Killing fields
Salvador, November 2015

“Nella strada passa lenta un’auto, è la polizia:

nel quartiere i pandilleros corrono al riparo,

hanno la morte addosso ma non sanno quando arriva.

Vai! Tatuato dalla tua storia, vivi la tua vita folle!”

(La vida loca)

 

 

“Vedevo i lampi degli spari. C’era una bambina che gridava. Hanno bloccato l’autobus a un incrocio: erano in cinque, col volto scoperto. Hanno ucciso l’autista, poi hanno versato la benzina e hanno appiccato il fuoco. Chi cercava di uscire era abbattuto a rivoltellate”. José, controllore sulla linea 1 di San Salvador, è scampato per miracolo al massacro: se l’è cavata con quattro mesi d’ospedale e il corpo scavato dai solchi delle ustioni. Ma 17 dei 35 passeggeri sono morti carbonizzati e altri sette in seguito alle ferite. José, che ha cambiato quartiere e vende acqua in bustine a una fermata del bus, vive nel terrore: “Sono un testimone. I muchachos della 18 mi stanno cercando”.

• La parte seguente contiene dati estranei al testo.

(* ===== verification/RunStore.v ===== *)
(** The part of the project database that agent runs live in: roles, agents,
    runs with their events, task locks, pipeline runs and the job outbox, on
    top of the tables of [Store].  Models
    [packages/storage-sqlite/src/repositories/sqlite-agent-runtime.repository.ts],
    the reads of [sqlite-pipeline-run.repository.ts],
    [packages/application/src/ports/agent-runtime-repository.port.ts] and the
    triggers of [migrations/project/0009], [0016], [0020], [0027], [0030],
    [0033], [0034], [0048] and [0049] that guard a run.

    A JSON column holds the value whose text the code writes, with its type
    where the code casts it, and a time column the milliseconds of the text,
    which order alike for the years 0 to 9999.  The CHECK constraints repeat
    what the domain validates and are left out. *)
From S2P Require Import Prelude Errors TaskModel DependencyGraph PipelineModel Json.
From S2P Require Import AgentModel Store.
Import Canonical Provenance RunModel.

Module RunStore.

(** * JSON columns *)

(** [Date.prototype.toISOString] *)
Definition iso (d : date) : outcome Z :=
  match d with Some z => Ok z | None => Throw (RangeError "Invalid Date") end.

(** [value?.toISOString() ?? null] *)
Definition iso_or_null (d : option date) : outcome (option Z) :=
  match d with None => Ok None | Some d => z ← iso d; Ok (Some z) end.

(** What [JSON.parse] reads back of a number [JSON.stringify] wrote. *)
Definition json_number (n : number) : cjson :=
  match n with
  | NNegZero => CNum (NInt 0)
  | _ => if is_finite n then CNum n else CNull
  end.

(** [JSON.parse(JSON.stringify(value))], with [None] where [JSON.stringify]
    yields [undefined].  An accessor or a property that is not enumerable is
    read as absent. *)
Fixpoint json_value (ancestors : list nat) (value : js) : outcome (option cjson) :=
  match value with
  | JNull => Ok (Some CNull)
  | JUndefined => Ok None
  | JBool b => Ok (Some (CBool b))
  | JNum n => Ok (Some (json_number n))
  | JStr s => Ok (Some (CStr s))
  | JTypeof kind =>
      throw_if (bool_decide (kind = "bigint")) (TypeError "Do not know how to serialize a BigInt");;
      Ok None
  | JArr id _ _ items =>
      throw_if (includes id ancestors) (TypeError "Converting circular structure to JSON");;
      elements ← (fix go l :=
        match l with
        | [] => Ok []
        | s :: l =>
            v ← match s with plain v => json_value (id :: ancestors) v | _ => Ok None end;
            vs ← go l; Ok (default CNull v :: vs)
        end) items;
      Ok (Some (CArr elements))
  | JObj id _ _ props =>
      throw_if (includes id ancestors) (TypeError "Converting circular structure to JSON");;
      members ← (fix go l :=
        match l with
        | [] => Ok []
        | (k, s) :: l =>
            v ← match s with plain v => json_value (id :: ancestors) v | _ => Ok None end;
            vs ← go l; Ok (match v with Some v => (k, v) :: vs | None => vs end)
        end) props;
      Ok (Some (CObj members))
  end.

(** [value === undefined ? null : JSON.stringify(value)] *)
Definition json_column (value : option js) : outcome (option cjson) :=
  match value with None => Ok None | Some v => json_value [] v end.

Section stable.
  Context `{ShowNumber}.

(** [stableJson]; a [bigint] was refused before by the column it goes to. *)
Fixpoint stableJson (value : js) : string :=
  match value with
  | JNull | JUndefined | JTypeof _ => "null"
  | JBool b => if b then "true" else "false"
  | JNum n => stringify (json_number n)
  | JStr s => quote s
  | JArr _ _ _ items =>
      "[" +:+ join "," (map (λ s, match s with plain v => stableJson v | _ => "" end) items)
      +:+ "]"
  | JObj _ _ _ props =>
      "{" +:+ join "," (map (λ m, quote m.1 +:+ ":" +:+ m.2)
        (sort_by compare_key
          ((fix go l :=
              match l with
              | [] => []
              | (k, plain v) :: l => (k, stableJson v) :: go l
              | _ :: l => go l
              end) props))) +:+ "}"
  end.

(** [stableJson(value ?? null)] *)
Definition stable_or_null (value : option js) : string := stableJson (default JNull value).

End stable.

Definition intent_js (i : AgentRun.AgentActionIntent cjson) : js :=
  embed 0 (CObj [("resourceId", CStr (AgentRun.intent_resourceId i));
                 ("operation", CStr (AgentRun.intent_operation i));
                 ("arguments", AgentRun.intent_arguments i)]).

Definition routing_js (r : AgentRunModelRouting) : js := embed 0 (routing_json r).

Definition guidance_js (g : AgentRun.AgentRunRoleGuidance) : js :=
  embed 0 (CObj [("version", CNum (AgentRun.guidance_version g));
                 ("text", CStr (AgentRun.guidance_text g))]).

Definition execution_js (e : AgentExecutionProvenance) : js :=
  embed 0 (AgentRun.provenance_json e).

(** * Tables *)

Record Agent := {
  ag_id : string;
  ag_projectId : string;
  ag_roleId : string;
  ag_name : string;
  ag_enabled : bool;
  ag_createdAt : date;
  ag_updatedAt : date
}.

#[global] Instance RoleLimits_eq_dec : EqDecision Role.RoleLimits.
Proof. solve_decision. Defined.

(** A row of [agent_run], keyed by [id]. *)
Record RunRow := {
  r_project_id : string;
  r_task_id : string;
  r_agent_id : string;
  r_action_intent : option (AgentRun.AgentActionIntent cjson);
  r_pipeline_run_id : option string;
  r_pipeline_stage_run_id : option string;
  r_status : AgentRun.AgentRunStatus;
  r_worktree_path : option string;
  r_result_json : option cjson;
  r_error_json : option cjson;
  r_created_at : Z;
  r_started_at : option Z;
  r_completed_at : option Z;
  r_updated_at : Z;
  r_execution : option AgentExecutionProvenance;
  r_model_routing : option AgentRunModelRouting;
  r_role_guidance : option AgentRun.AgentRunRoleGuidance
}.

(** A row of [agent_run_event]: its [id] is the run and the status. *)
Record RunEventRow := {
  ev_run_id : string;
  ev_status : AgentRun.AgentRunStatus;
  ev_hasResult : bool;
  ev_hasError : bool;
  ev_execution : option AgentExecutionProvenance;
  ev_modelRouting : option AgentRunModelRouting;
  ev_ownerId : option string;
  ev_occurred_at : Z
}.

(** A row of [task_lock], keyed by [task_id]; [run_id] is unique too. *)
Record LockRow := { l_run_id : string; l_acquired_at : Z; l_expires_at : Z }.

Inductive QueueJobType := orchestrate_pipeline | execute_agent_run.
#[global] Instance QueueJobType_eq_dec : EqDecision QueueJobType.
Proof. solve_decision. Defined.

Inductive aggregate_type := agg_pipeline_run | agg_agent_run.
#[global] Instance aggregate_type_eq_dec : EqDecision aggregate_type.
Proof. solve_decision. Defined.

(** A row of [job_outbox]. *)
Record OutboxRow := {
  ob_id : string;
  ob_projectId : string;
  ob_jobType : QueueJobType;
  ob_aggregateType : aggregate_type;
  ob_aggregateId : string;
  ob_pipelineStageRunId : option string;
  ob_dedupeKey : string;
  ob_payload : list (string * cjson);
  ob_availableAt : Z;
  ob_attemptCount : nat;
  ob_dispatchedAt : option Z;
  ob_createdAt : Z
}.

Record tables := {
  base : Store.database;
  roles : gmap string Role.RoleProps;
  agents : gmap string Agent;
  runs : gmap string RunRow;
  run_events : list RunEventRow;
  locks : gmap string LockRow;
  pipelines : gmap string PipelineRun.Run;
  overrides : list PipelineRun.OverrideRecord;
  outbox : list OutboxRow;
  manifests : list PipelineRun.OfficeManifestRevision
}.

Record world := {
  db : tables;
  active : bool;
  ticks : nat;
  generated : nat
}.

Abbreviation command A := (method world A).

(** ** Access *)

Definition with_tables (w : world) (d : tables) : world :=
  {| db := d; active := active w; ticks := ticks w; generated := generated w |}.

Definition read {A} (f : tables → A) : command A := λ w, (Ok (f (db w)), w).
Definition write (f : tables → tables) : command unit := λ w, (Ok tt, with_tables w (f (db w))).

La banda del Barrio 18 e la Mara Salvatrucha (MS13) sono le gang –  maras o pandillas – in lotta per il controllo del territorio e del racket dell’estorsione che negli ultimi mesi hanno precipitato il minuscolo Paese centroamericano in un abisso di violenza che non ha precedenti dai tempi della guerra civile degli anni Ottanta. Con una media di quasi un morto ogni ora il Salvador detiene il record mondiale degli omicidi al fuori dai teatri bellici come la Siria: le vittime, a fine 2015, saranno più di 7 mila.

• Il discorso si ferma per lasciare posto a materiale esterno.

(* ===== verification/ActionStore.v ===== *)
(** The part of the project database that controlled actions live in:
    resources, capability grants, action requests, simulations, approvals and
    executions, next to the tables of [RunStore].  Models
    [packages/storage-sqlite/src/repositories/sqlite-capability-policy.repository.ts],
    [sqlite-controlled-execution.repository.ts], their two ports, and the
    triggers and constraints of [migrations/project/0013], [0014], [0020] and
    [0021] on these tables.

    A time column holds the instant of the ISO text the code writes, a JSON
    column the value of the text.  Left out are the CHECK constraints that
    repeat what the services and aggregates validate.  Where several triggers
    refuse a row, SQLite does not say which of them reports it. *)
From S2P Require Import Prelude Errors PipelineModel Json ActionModel PolicyModel AgentModel Store RunStore.
Import Canonical Policy.

Module ActionStore.

(** * Data *)

Abbreviation Request := ActionRequest.Props.
Abbreviation Simulation :=
  (ActionSimulation.ActionSimulationProps (list ActionSimulation.FilePrecondition)).
Abbreviation Approval := ActionApproval.ActionApprovalProps.
Abbreviation Execution := ActionExecution.ActionExecutionProps.

Record tables := {
  resources : gmap string Resource;
  grants : gmap string CapabilityGrant;
  requests : gmap string Request;
  simulations : gmap string Simulation;
  approvals : gmap string Approval;
  executions : gmap string Execution
}.

(** What the host asked connectors to do outside the process: it is not part
    of the database, and no transaction takes it back. *)
Inductive effect :=
| prepared (projectId : string)
| invoked (actionRequestId : string)
| mutated (actionRequestId : string).

#[global] Instance effect_eq_dec : EqDecision effect.
Proof. solve_decision. Defined.

Record world := {
  host : RunStore.world;
  caps : tables;
  effects : list effect
}.

Abbreviation command A := (method world A).

(** ** Access *)

Definition with_caps (w : world) (c : tables) : world :=
  {| host := host w; caps := c; effects := effects w |}.

Definition on_host (f : RunStore.world → RunStore.world) (w : world) : world :=
  {| host := f (host w); caps := caps w; effects := effects w |}.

A San Salvador nessuno cammina per le strade. Si circola in auto, con un driver di fiducia, chi può con una guardia del corpo. E a prima vista la capitale, dove la valuta locale è il dollaro, somiglia a una confusa città della provicia americana, con gli shopping malls, le stazioni di servizio Texaco e le catene di fast food. Ma scuole, banche e uffici pubblici sono piantonati da uomini con mitra e fucili a pompa, i ricchi di San Benito e della Zona Rosa vivono asserragliati in ville difese da cani lupo, muri di cemento e matasse di filo spinato, mentre nei compound residenziali si accede da cancelli sorvegliati notte e giorno da guardiani armati.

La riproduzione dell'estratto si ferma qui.